Tomboy

Decidir quién vas a ser el resto de tu tiempo no es algo sencillo ni programable. Unos nacen. Otros se hacen. Los hay que tardan una vida en descubrir lo que les gustaría haber sido. Y claro, ni siquiera tienen tiempo de llorar. Por eso hay que atesorar las curiosidades, los momentos fangosos, los errores y las incertidumbres. Porque serán los que nos desvelen las claves de nuestro personaje. ¿No te equivocaste nunca en nada?

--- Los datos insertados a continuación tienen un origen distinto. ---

(** A call through a session.  On an idle session the base caller is
    given the caller's compound with one SEQUENCE in front, carrying the session
    id, the first slot and the sequence id that slot is due; the caller gets
    its own results and a count without the SEQUENCE; a failed SEQUENCE is an
    error.  Afterwards the session is idle again, with the sequence id advanced
    by one exactly when the base returned no error. *)
Theorem session_call {W : Type} `{World W} (s : nat) (sess : Session) (ctx : Context) (c : Compound)
    (results all : list Res) (rep : CallReply) (st : St W) (w1 w2 : W) (seqRes : SequenceRes)
    (Hs : st_sessions st !! s = Some sess) (Hidle : idle sess)
    (Hctx : ctx_Done ctx (st_world st) = (None, w1))
    (Hbase : base_CallCompound ctx (with_sequence sess c) (RSequence zeroSequenceRes :: results) w1
             = (rep, RSequence seqRes :: all, w2)) :
  exists sess',
    CallCompound (sessionCaller baseCaller s) ctx c results st
    = Some ((session_reply rep (sqr_Status seqRes), all), mkSt w2 (<[s := sess']> (st_sessions st)) (st_conn st))
    /\ idle sess' /\ s_id sess' = s_id sess
    /\ due sess' = (if is_nil rep.2 then u32 (due sess + 1) else due sess).
Proof.
  exists (session_after (is_nil rep.2) sess).
  split_and!; [by eapply session_call_run|by apply idle_after|done|by apply due_after].
Qed.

‘Tomboy’ es un sencillo relato sobre la identidad. Es tan pequeño, tan directo, tan sutil y evidente, que refresca como un Calipo de lima limón en mitad del verano. La película francesa, dirigida por Céline Sciamma, juega con dos elementos mucho más complejos de lo que parecen: la inocencia del niño y la sospecha del adulto. Un ensayo de poco más de una hora y cuarto que, además de entretenido, contiene un fantástico debate abierto a todas las edades, sin complejos ni prejuicios.

Es posible que prefieran no leer este párrafo, ya que, aunque no es ningún secreto –está en todas las sinopsis que busquen de ‘Tomboy’–, yo hubiera preferido no saberlo antes de ver la película. Avisados están (pueden seguir libres tras la cursiva):

Una familia se muda a un indeterminado barrio residencial de Francia. Es un barrio precioso, repleto de vegetación y espacios para que los niños jueguen. Una pandilla llama la atención de nuestra protagonista, Laure, una niña de 10 años que lleva el pelo muy corto. Como un niño. Sin saber muy bien por qué, cuando la tropa de zagales le preguntan su nombre, ella responde «me llamo Michael». Y todos creerán que es un niño (de ahí el título ‘Tomboy’, traducido coloquialmente como ‘marimacho’).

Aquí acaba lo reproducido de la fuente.